## TO DO
Once the line containing "float would not raise. *)" is found in the records below, return it and each following line exactly, up to and including the line containing "total) => Ok total", and nothing else.
++++ SOURCE DATA
(** * Yelp business search loader (kwk/yelp_business_search.py)

    A shallow embedding of the loader script: the URL builder, the count
    prober, the location expander, the paginated fetcher and the driver
    loop, followed by the properties claimed for them.

    Python integers are unbounded, so counters are [Z].  A Python [str]
    is a [string] (its UTF-8 bytes).  The network, the clock and the
    data store are the script's environment: they are threaded through
    explicitly as a state, and an uncaught Python exception is the
    [Raise] outcome of a computation. *)

From Stdlib Require Import ZArith String Ascii List Bool Lia DecimalString.
Import ListNotations.

Local Open Scope string_scope.
Local Open Scope list_scope.
Local Open Scope Z_scope.

Set Warnings "-register-all".

(* ================================================================== *)
(** ** Python values, exceptions and strings *)

Module Py.

(** The exceptions the script can meet. *)
Inductive exn : Type :=
| KeyError (key : string)
| IndexError
| TypeError
| ValueError (msg : string)
| JSONDecodeError
| DatabaseError (msg : string).

(** Outcome of evaluating a Python expression or statement. *)
Inductive result (A : Type) : Type :=
| Ok (a : A)
| Raise (e : exn).
Arguments Ok {A} a.
Arguments Raise {A} e.

(** [str(n)] and [f"{n}"] for an [int]. *)
Definition str_of_int (n : Z) : string :=
  NilZero.string_of_int (Z.to_int n).

(** [str(b)] for a [bool]. *)
Definition str_of_bool (b : bool) : string :=
  if b then "True" else "False".

(** Truthiness of an optional string: [None] and [''] are falsy. *)
Definition truthy (term : option string) : bool :=
  match term with
  | None => false
  | Some s => negb (String.eqb s "")
  end.

(** [sep.join(parts)] *)
Fixpoint join (sep : string) (parts : list string) : string :=
  match parts with
  | [] => ""
  | [p] => p
  | p :: rest => p ++ sep ++ join sep rest
  end.

(** [s.split(sep)] for a non-empty [sep]: [skip] counts the characters
    of a separator that has just been recognised and is being consumed,
    [cur] is the segment read so far. *)
Fixpoint split_from (sep : string) (skip : nat) (s cur : string)
  : list string :=
  match s with
  | EmptyString => [cur]
  | String c s' =>
      match skip with
      | S k => split_from sep k s' cur
      | O =>
          if String.prefix sep s
          then cur :: split_from sep (String.length sep - 1) s' ""
          else split_from sep 0 s' (cur ++ String c "")
      end
  end.

Definition split (sep s : string) : list string := split_from sep 0 s "".

(** [l[i]] on a list. *)
Definition index {A : Type} (l : list A) (i : nat) : result A :=
  match nth_error l i with
  | Some a => Ok a
  | None => Raise IndexError
  end.

End Py.
Import Py.

(* ================================================================== *)
(** ** urllib.parse.quote_plus *)

Module Urllib.

Definition between (lo hi c : ascii) : bool :=
  (N_of_ascii lo <=? N_of_ascii c)%N && (N_of_ascii c <=? N_of_ascii hi)%N.

(** Letters, digits and [_.-~] are never quoted. *)
Definition always_safe (c : ascii) : bool :=
  between "A" "Z" c || between "a" "z" c || between "0" "9" c
  || Ascii.eqb c "_" || Ascii.eqb c "." || Ascii.eqb c "-"
  || Ascii.eqb c "~".

Definition hex_digit (n : N) : ascii :=
  match String.get (N.to_nat n) "0123456789ABCDEF" with
  | Some d => d
  | None => "0"%char
  end.

Definition quote_byte (c : ascii) : string :=
  if always_safe c then String c ""
  else if Ascii.eqb c " " then "+"
  else String "%" (String (hex_digit (N_of_ascii c / 16))
                     (String (hex_digit (N_of_ascii c mod 16)) "")).

Fixpoint quote_plus (s : string) : string :=
  match s with
  | EmptyString => ""
  | String c s' => quote_byte c ++ quote_plus s'
  end.

End Urllib.

(* ================================================================== *)
(** ** JSON documents and HTTP responses *)

(** A decoded JSON value.  A float is kept as the text Python prints for
    it; an object keeps its keys in document order. *)
Inductive json : Type :=
| JNull
| JBool (b : bool)
| JInt (z : Z)
| JFloat (repr : string)
| JStr (s : string)
| JArr (items : list json)
| JObj (fields : list (string * json)).

(** One business of a result page: a JSON object. *)
Definition BusinessRecord : Type := list (string * json).

(** [response.text], represented by what [json.loads] makes of it: a
    JSON document, or text that is not JSON.  [SearchBody total
    businesses] is the document the API gives for a search: an object
    whose [total] is that integer and whose [businesses] is that array
    of objects, whatever else it holds.  [OtherJson v] is any document
    [v]: the API's error object, an object with a [total] only, an
    array.  A search result given as [OtherJson] is read like the
    [SearchBody] it is. *)
Inductive Body : Type :=
| SearchBody (total : Z) (businesses : list BusinessRecord)
| OtherJson (v : json)
| NotJson (raw : string).

Record Response : Type := mkResponse {
  status_code : Z;
  reason : string;
  text : Body
}.

(** [json.loads(response.text)] *)
Definition json_loads (b : Body) : result Body :=
  match b with
  | NotJson _ => Raise JSONDecodeError
  | _ => Ok b
  end.

(** The value of [key] in a decoded object, if it has the key. *)
Fixpoint json_field (key : string) (fields : list (string * json))
  : option json :=
  match fields with
  | [] => None
  | (k, v) :: rest =>
      if String.eqb key k then Some v else json_field key rest
  end.

(** The items of a decoded array as business records, when each of them
    is an object. *)
Fixpoint records_of (items : list json) : option (list BusinessRecord) :=
  match items with
  | [] => Some []
  | JObj fields :: rest =>
      match records_of rest with
      | Some records => Some (fields :: records)
      | None => None
      end
  | _ :: _ => None
  end.

(** [results_dict['total']]: the value of the key in an object, KeyError
    in an object without it, TypeError in a document that is not an
    object.  The counts of the script are integers here ([True] and
    [False] are the integers 1 and 0 in Python).  A [total] that is
    something else (a string, a null, an array, an object, a float) is
    outside the documents of the API; it is given as the TypeError that
    the first comparison with it raises (lines 70, 98, 126), which a
    float would not raise. *)
Definition dict_total (results_dict : Body) : result Z :=
  match results_dict with
  | SearchBody total _ => Ok total
  | OtherJson (JObj fields) =>
      match json_field "total" fields with
      | Some (JInt total) => Ok total
      | Some (JBool b) => Ok (if b then 1 else 0)
      | Some _ => Raise TypeError
      | None => Raise (KeyError "total")
      end
  | _ => Raise TypeError
  end.

(** [results_dict['businesses']]: the value of the key in an object.
    The script takes its length and hands it to pandas as a list of
    records; a value that is not an array of objects is outside the
    documents of the API and is given as TypeError. *)
Definition dict_businesses (results_dict : Body)
  : result (list BusinessRecord) :=
  match results_dict with
  | SearchBody _ businesses => Ok businesses
  | OtherJson (JObj fields) =>
      match json_field "businesses" fields with
      | Some (JArr items) =>
          match records_of items with
          | Some businesses => Ok businesses
          | None => Raise TypeError
          end
      | Some _ => Raise TypeError
      | None => Raise (KeyError "businesses")
      end
  | _ => Raise TypeError
  end.

(* ================================================================== *)
(** ** The environment: network and clock *)

(** The server is the sequence of responses it will give: the [n]-th
    request of a run is answered by [responses n], whatever its status.
    [exchanges] is the log of requests made so far with their answers,
    latest first.  A request that gets no response at all (the network is
    down) is not part of this model. *)
Record Net : Type := mkNet {
  responses : nat -> Response;
  exchanges : list (string * Response);
  utc_now : Z
}.

(** Computations that talk to the network and may raise. *)
Definition M (A : Type) : Type := Net -> result A * Net.

Definition ret {A : Type} (a : A) : M A := fun net => (Ok a, net).

Definition bind {A B : Type} (m : M A) (k : A -> M B) : M B :=
  fun net =>
    match m net with
    | (Ok a, net') => k a net'
    | (Raise e, net') => (Raise e, net')
    end.

Definition lift {A : Type} (r : result A) : M A := fun net => (r, net).

Notation "x <- m ;; k" := (bind m (fun x => k))
  (at level 61, m at next level, right associativity).

(** Sequencing of steps that may raise but do not touch the network. *)
Definition and_then {A B : Type} (r : result A) (k : A -> result B)
  : result B :=
  match r with
  | Ok a => k a
  | Raise e => Raise e
  end.

Notation "x <~ r ;; k" := (and_then r (fun x => k))
  (at level 61, r at next level, right associativity).

(** The response the server gives to the next request. *)
Definition next_response (net : Net) : Response :=
  responses net (length (exchanges net)).

(** The network once the request for [url] has been answered. *)
Definition answered (url : string) (net : Net) : Net :=
  {| responses := responses net;
     exchanges := (url, next_response net) :: exchanges net;
     utc_now := utc_now net |}.

(** [requests.get(url=url, headers=HEADERS)] *)
Definition requests_get (url : string) : M Response :=
  fun net => (Ok (next_response net), answered url net).

(** [pandas.Timestamp.utcnow()] *)
Definition timestamp_utcnow : M Z := fun net => (Ok (utc_now net), net).

(* ================================================================== *)
(** ** Module constants *)

Definition DESTINATION_SCHEMA : string := "yelp".
Definition DESTINATION_TABLE : string := "business_search_results".
Definition YELP_URL : string := "https://api.yelp.com/v3/businesses/search?".
Definition JSON_COLUMNS : list string :=
  ["categories"; "coordinates"; "transactions"; "location"].

(* ================================================================== *)
(** ** URL builder and count prober *)

(** [yelp_search_url(location, term)] *)
Definition yelp_search_url (location : string) (term : option string)
  : string :=
  let term_param :=
    match term with
    | Some t =>
        if truthy term then ("&term=" ++ Urllib.quote_plus t)%string else ""
    | None => ""
    end in
  (YELP_URL ++ term_param ++ "&location=" ++ Urllib.quote_plus location
     ++ "&sort=distance")%string.

(** [yelp_expected_result_count(location, term)] *)
Definition yelp_expected_result_count (location : string)
  (term : option string) : M Z :=
  let search_url := yelp_search_url location term in
  response <- requests_get search_url ;;
  if status_code response =? 200 then
    lift (results_dict <~ json_loads (text response) ;;
          total_count <~ dict_total results_dict ;;
          Ok total_count)
  else
    ret 0.

(* ================================================================== *)
(** ** pandas data frames *)

Module Pandas.

(** What a cell of a frame holds: an object decoded from a response, a
    missing value, a Python [str] made by the script, or a timestamp. *)
Inductive Cell : Type :=
| CJson (v : json)
| CNaN
| CStr (s : string)
| CTimestamp (t : Z).

(** A frame is its columns, in order, each with one cell per row. *)
Record DataFrame : Type := mkFrame {
  nrows : nat;
  columns : list (string * list Cell)
}.

(** [pandas.DataFrame()] *)
Definition empty_frame : DataFrame := {| nrows := 0; columns := [] |}.

Definition column_names (df : DataFrame) : list string :=
  map fst (columns df).

Definition mem (name : string) (names : list string) : bool :=
  existsb (String.eqb name) names.

Fixpoint lookup {A : Type} (name : string) (l : list (string * A))
  : option A :=
  match l with
  | [] => None
  | (k, v) :: rest => if String.eqb name k then Some v else lookup name rest
  end.

(** The cells of column [name], if the frame has it. *)
Definition get_column (name : string) (df : DataFrame)
  : option (list Cell) :=
  lookup name (columns df).

Fixpoint replace (name : string) (cells : list Cell)
  (cols : list (string * list Cell)) : list (string * list Cell) :=
  match cols with
  | [] => []
  | (k, v) :: rest =>
      if String.eqb name k then (k, cells) :: rest
      else (k, v) :: replace name cells rest
  end.

(** [df[name] = cells]: an existing column is overwritten in place, a
    new one is added last. *)
Definition set_column (name : string) (cells : list Cell)
  (df : DataFrame) : DataFrame :=
  {| nrows := nrows df;
     columns :=
       if mem name (column_names df)
       then replace name cells (columns df)
       else columns df ++ [(name, cells)] |}.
++++++++
## EXPECTED ANSWER
    float would not raise. *)
Definition dict_total (results_dict : Body) : result Z :=
  match results_dict with
  | SearchBody total _ => Ok total
  | OtherJson (JObj fields) =>
      match json_field "total" fields with
      | Some (JInt total) => Ok total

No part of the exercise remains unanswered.